Every foray into the forest brings us face-to-face with wildlife, most notably gorillas. In one day we tally four separate encounters, and by the end of the trip we have found 15 gorilla groups. A couple of silverbacks, or mature males, go through the motions of halfhearted charges, but most do not come forward even in response to distress calls and hand clapping by apprehensive females when we get between them and the males. We take to calling these circumspect males the "pacifist gorillas of Ndoki." The gorillas also seemed blithely unaware that they are supposed to be ungainly in trees. One giant silverback jumped between several trees and ended up 50 m (160 ft.) from the ground at the very top of the canopy.
Exploring this rich, fecund world is the high point of the expedition. In camp we eat pasta flavored with dried soups and sausages, but Fay uncovers more exotic treats on the forest floor. He likes to pick up half-eaten fruits left by the animals and to sample the untouched parts. I try the juicy kernels of a Myrianthus arboreus fruit and decide that gorillas know a good taste when they find one.
Fay's attitude toward the question of what foods people might take from the Ndoki has changed over the years. During his first ventures into the forest, he allowed the Pygmies to catch a duiker every two days, arguing that such brief hunts would in no way affect the forest. Since then, however, he has realized that conservationists should not introduce hunting where animals have never learned to fear humans. Moreover, only if there is a total ban on hunting will the Pygmies resist the temptation to exploit this immensely productive ecosystem.
It is during our hike back toward the Ndoki River that we come upon the band of chimps -- an encounter Fay calls "the signal wildlife experience" of his 14 years in Africa. The ruckus the apes raise begins with threats and distress calls, but some of them seem to let out the hoots that chimps use to greet one another.

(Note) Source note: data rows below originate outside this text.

(* ===== verification/GimEnums.v ===== *)
(** The constants and enumerations of
    [src/assets/gim_smi_lib/x86_64/UBUNTU22/lib/amdsmi.h], the interface of
    the SMI library of the SR-IOV host driver (GIM); the RHEL9 and UBUNTU24
    copies are byte for byte the same.  Same conventions as [SmiEnums]. *)

From S2P Require Import Prelude CEnum.
Local Open Scope Z_scope.

Module Gim.

Definition AMDSMI_MAX_DEVICES : Z := 32.
Definition AMDSMI_MAX_VF_COUNT : Z := 32.
Definition AMDSMI_PF_INDEX : Z := AMDSMI_MAX_VF_COUNT - 1.
Definition AMDSMI_MAX_STRING_LENGTH : Z := 256.
Definition AMDSMI_MAX_DRIVER_INFO_RSVD : Z := 64.
Definition AMDSMI_MAX_MM_IP_COUNT : Z := 8.
Definition AMDSMI_MAX_CACHE_TYPES : Z := 10.
Definition AMDSMI_MAX_NUM_PM_POLICIES : Z := 32.
Definition AMDSMI_MAX_NAME : Z := 32.
Definition AMDSMI_MAX_DRIVER_NUM : Z := 2.
Definition AMDSMI_MAX_DATE_LENGTH : Z := 32.
Definition AMDSMI_GPU_UUID_SIZE : Z := 38.
Definition AMDSMI_DFC_FW_NUMBER_OF_ENTRIES : Z := 9.
Definition AMDSMI_MAX_WHITE_LIST_ELEMENTS : Z := 16.
Definition AMDSMI_MAX_BLACK_LIST_ELEMENTS : Z := 64.
Definition AMDSMI_MAX_UUID_ELEMENTS : Z := 16.
Definition AMDSMI_MAX_TA_WHITE_LIST_ELEMENTS : Z := 8.
Definition AMDSMI_MAX_ERR_RECORDS : Z := 10.
Definition AMDSMI_EVENT_MSG_SIZE : Z := 256.
Definition AMDSMI_MAX_PROFILE_COUNT : Z := 16.
Definition AMDSMI_MAX_NUM_XGMI_PHYSICAL_LINK : Z := 64.
Definition AMDSMI_MAX_FB_SHARING_GROUPS : Z := 64.
Definition AMDSMI_MAX_NUM_CONNECTED_NODES : Z := 64.
Definition AMDSMI_MAX_NUM_METRICS_V1 : Z := 255.
Definition AMDSMI_MAX_NUM_METRICS : Z := AMDSMI_MAX_NUM_METRICS_V1.
Definition AMDSMI_MAX_BAD_PAGE_RECORD_V1 : Z := 512.
Definition AMDSMI_MAX_BAD_PAGE_RECORD_V2 : Z := 16384.
Definition AMDSMI_MAX_BAD_PAGE_RECORD : Z := AMDSMI_MAX_BAD_PAGE_RECORD_V2.
Definition AMDSMI_MAX_CP_PROFILE_RESOURCES : Z := 32.
Definition AMDSMI_MAX_ACCELERATOR_PARTITIONS : Z := 8.
Definition AMDSMI_MAX_ACCELERATOR_PROFILE : Z := 32.
Definition AMDSMI_MAX_NUM_NUMA_NODES : Z := 32.
Definition MAX_NUMBER_OF_AFIDS_PER_RECORD : Z := 12.

(** [amdsmi_init_flags_t], lines 43-50: Initialization flags *)
Inductive amdsmi_init_flags_t : Set :=
  | AMDSMI_INIT_ALL_PROCESSORS
  | AMDSMI_INIT_AMD_CPUS
  | AMDSMI_INIT_AMD_GPUS
  | AMDSMI_INIT_NON_AMD_CPUS
  | AMDSMI_INIT_NON_AMD_GPUS
  | AMDSMI_INIT_AMD_APUS.

Definition amdsmi_init_flags_t_decl : list (amdsmi_init_flags_t * einit amdsmi_init_flags_t) :=
  [ (AMDSMI_INIT_ALL_PROCESSORS, Lit 4294967295);
    (AMDSMI_INIT_AMD_CPUS, Shl 1 0);
    (AMDSMI_INIT_AMD_GPUS, Shl 1 1);
    (AMDSMI_INIT_NON_AMD_CPUS, Shl 1 2);
    (AMDSMI_INIT_NON_AMD_GPUS, Shl 1 3);
    (AMDSMI_INIT_AMD_APUS, OrE AMDSMI_INIT_AMD_CPUS AMDSMI_INIT_AMD_GPUS) ].

#[global] Instance amdsmi_init_flags_t_enum : CEnum amdsmi_init_flags_t.
Proof. derive_enum amdsmi_init_flags_t_decl. Defined.

(** [amdsmi_status_t], lines 154-205: ENUMERATORS *)
Inductive amdsmi_status_t : Set :=
  | AMDSMI_STATUS_SUCCESS
  | AMDSMI_STATUS_INVAL
  | AMDSMI_STATUS_NOT_SUPPORTED
  | AMDSMI_STATUS_NOT_YET_IMPLEMENTED
  | AMDSMI_STATUS_FAIL_LOAD_MODULE
  | AMDSMI_STATUS_FAIL_LOAD_SYMBOL
  | AMDSMI_STATUS_DRM_ERROR
  | AMDSMI_STATUS_API_FAILED
  | AMDSMI_STATUS_TIMEOUT
  | AMDSMI_STATUS_RETRY
  | AMDSMI_STATUS_NO_PERM
  | AMDSMI_STATUS_INTERRUPT
  | AMDSMI_STATUS_IO
  | AMDSMI_STATUS_ADDRESS_FAULT
  | AMDSMI_STATUS_FILE_ERROR
  | AMDSMI_STATUS_OUT_OF_RESOURCES
  | AMDSMI_STATUS_INTERNAL_EXCEPTION
  | AMDSMI_STATUS_INPUT_OUT_OF_BOUNDS
  | AMDSMI_STATUS_INIT_ERROR
  | AMDSMI_STATUS_REFCOUNT_OVERFLOW
  | AMDSMI_STATUS_MORE_DATA
  | AMDSMI_STATUS_BUSY
  | AMDSMI_STATUS_NOT_FOUND
  | AMDSMI_STATUS_NOT_INIT
  | AMDSMI_STATUS_NO_SLOT
  | AMDSMI_STATUS_DRIVER_NOT_LOADED
  | AMDSMI_STATUS_NO_DATA
  | AMDSMI_STATUS_INSUFFICIENT_SIZE
  | AMDSMI_STATUS_UNEXPECTED_SIZE
  | AMDSMI_STATUS_UNEXPECTED_DATA
  | AMDSMI_STATUS_NON_AMD_CPU
  | AMDSMI_STATUS_NO_ENERGY_DRV
  | AMDSMI_STATUS_NO_MSR_DRV
  | AMDSMI_STATUS_NO_HSMP_DRV
  | AMDSMI_STATUS_NO_HSMP_SUP
  | AMDSMI_STATUS_NO_HSMP_MSG_SUP
  | AMDSMI_STATUS_HSMP_TIMEOUT
  | AMDSMI_STATUS_NO_DRV
  | AMDSMI_STATUS_FILE_NOT_FOUND
  | AMDSMI_STATUS_ARG_PTR_NULL
  | AMDSMI_STATUS_AMDGPU_RESTART_ERR
  | AMDSMI_STATUS_SETTING_UNAVAILABLE
  | AMDSMI_STATUS_MAP_ERROR
  | AMDSMI_STATUS_UNKNOWN_ERROR.

Definition amdsmi_status_t_decl : list (amdsmi_status_t * einit amdsmi_status_t) :=
  [ (AMDSMI_STATUS_SUCCESS, Lit 0);
    (AMDSMI_STATUS_INVAL, Lit 1);
    (AMDSMI_STATUS_NOT_SUPPORTED, Lit 2);
    (AMDSMI_STATUS_NOT_YET_IMPLEMENTED, Lit 3);
    (AMDSMI_STATUS_FAIL_LOAD_MODULE, Lit 4);
    (AMDSMI_STATUS_FAIL_LOAD_SYMBOL, Lit 5);
    (AMDSMI_STATUS_DRM_ERROR, Lit 6);
    (AMDSMI_STATUS_API_FAILED, Lit 7);
    (AMDSMI_STATUS_TIMEOUT, Lit 8);
    (AMDSMI_STATUS_RETRY, Lit 9);
    (AMDSMI_STATUS_NO_PERM, Lit 10);
    (AMDSMI_STATUS_INTERRUPT, Lit 11);
    (AMDSMI_STATUS_IO, Lit 12);
    (AMDSMI_STATUS_ADDRESS_FAULT, Lit 13);
    (AMDSMI_STATUS_FILE_ERROR, Lit 14);
    (AMDSMI_STATUS_OUT_OF_RESOURCES, Lit 15);
    (AMDSMI_STATUS_INTERNAL_EXCEPTION, Lit 16);
    (AMDSMI_STATUS_INPUT_OUT_OF_BOUNDS, Lit 17);
    (AMDSMI_STATUS_INIT_ERROR, Lit 18);
    (AMDSMI_STATUS_REFCOUNT_OVERFLOW, Lit 19);
    (AMDSMI_STATUS_MORE_DATA, Lit 20);
    (AMDSMI_STATUS_BUSY, Lit 30);
    (AMDSMI_STATUS_NOT_FOUND, Lit 31);
    (AMDSMI_STATUS_NOT_INIT, Lit 32);
    (AMDSMI_STATUS_NO_SLOT, Lit 33);
    (AMDSMI_STATUS_DRIVER_NOT_LOADED, Lit 34);
    (AMDSMI_STATUS_NO_DATA, Lit 40);
    (AMDSMI_STATUS_INSUFFICIENT_SIZE, Lit 41);
    (AMDSMI_STATUS_UNEXPECTED_SIZE, Lit 42);
    (AMDSMI_STATUS_UNEXPECTED_DATA, Lit 43);
    (AMDSMI_STATUS_NON_AMD_CPU, Lit 44);
    (AMDSMI_STATUS_NO_ENERGY_DRV, Lit 45);
    (AMDSMI_STATUS_NO_MSR_DRV, Lit 46);
    (AMDSMI_STATUS_NO_HSMP_DRV, Lit 47);
    (AMDSMI_STATUS_NO_HSMP_SUP, Lit 48);
    (AMDSMI_STATUS_NO_HSMP_MSG_SUP, Lit 49);
    (AMDSMI_STATUS_HSMP_TIMEOUT, Lit 50);
    (AMDSMI_STATUS_NO_DRV, Lit 51);
    (AMDSMI_STATUS_FILE_NOT_FOUND, Lit 52);
    (AMDSMI_STATUS_ARG_PTR_NULL, Lit 53);
    (AMDSMI_STATUS_AMDGPU_RESTART_ERR, Lit 54);
    (AMDSMI_STATUS_SETTING_UNAVAILABLE, Lit 55);
    (AMDSMI_STATUS_MAP_ERROR, Lit 4294967294);
    (AMDSMI_STATUS_UNKNOWN_ERROR, Lit 4294967295) ].

#[global] Instance amdsmi_status_t_enum : CEnum amdsmi_status_t.
Proof. derive_enum amdsmi_status_t_decl. Defined.

(** [amdsmi_cache_property_type_t], lines 210-216: cache properties *)
Inductive amdsmi_cache_property_type_t : Set :=
  | AMDSMI_CACHE_PROPERTY_ENABLED
  | AMDSMI_CACHE_PROPERTY_DATA_CACHE
  | AMDSMI_CACHE_PROPERTY_INST_CACHE
  | AMDSMI_CACHE_PROPERTY_CPU_CACHE
  | AMDSMI_CACHE_PROPERTY_SIMD_CACHE.

Definition amdsmi_cache_property_type_t_decl : list (amdsmi_cache_property_type_t * einit amdsmi_cache_property_type_t) :=
  [ (AMDSMI_CACHE_PROPERTY_ENABLED, Lit 1);
    (AMDSMI_CACHE_PROPERTY_DATA_CACHE, Lit 2);
    (AMDSMI_CACHE_PROPERTY_INST_CACHE, Lit 4);
    (AMDSMI_CACHE_PROPERTY_CPU_CACHE, Lit 8);
    (AMDSMI_CACHE_PROPERTY_SIMD_CACHE, Lit 16) ].

#[global] Instance amdsmi_cache_property_type_t_enum : CEnum amdsmi_cache_property_type_t.
Proof. derive_enum amdsmi_cache_property_type_t_decl. Defined.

I would like to think these chimps have the capacity to welcome the apelike aliens into their forest.
We hike out of the Ndoki in two days, covering more than 30 km in the last 24 hours. It would be rough going for a distance runner, but I am in no shape for the trip at all. An insect has apparently injected me with one of the countless toxins found in the jungle, and I come down with pleurisy-like symptoms that make every breath painful. It is probably dengue fever, also called breakbone fever. Whatever it is, the final day's march is sheer hell. As at the beginning of the trip, darkness falls when we are still several kilometers from Bomassa, and we walk the last stretch by failing flashlights. At 9 p.m. I stumble, exhausted, aching and 14 lbs. lighter, into the base camp.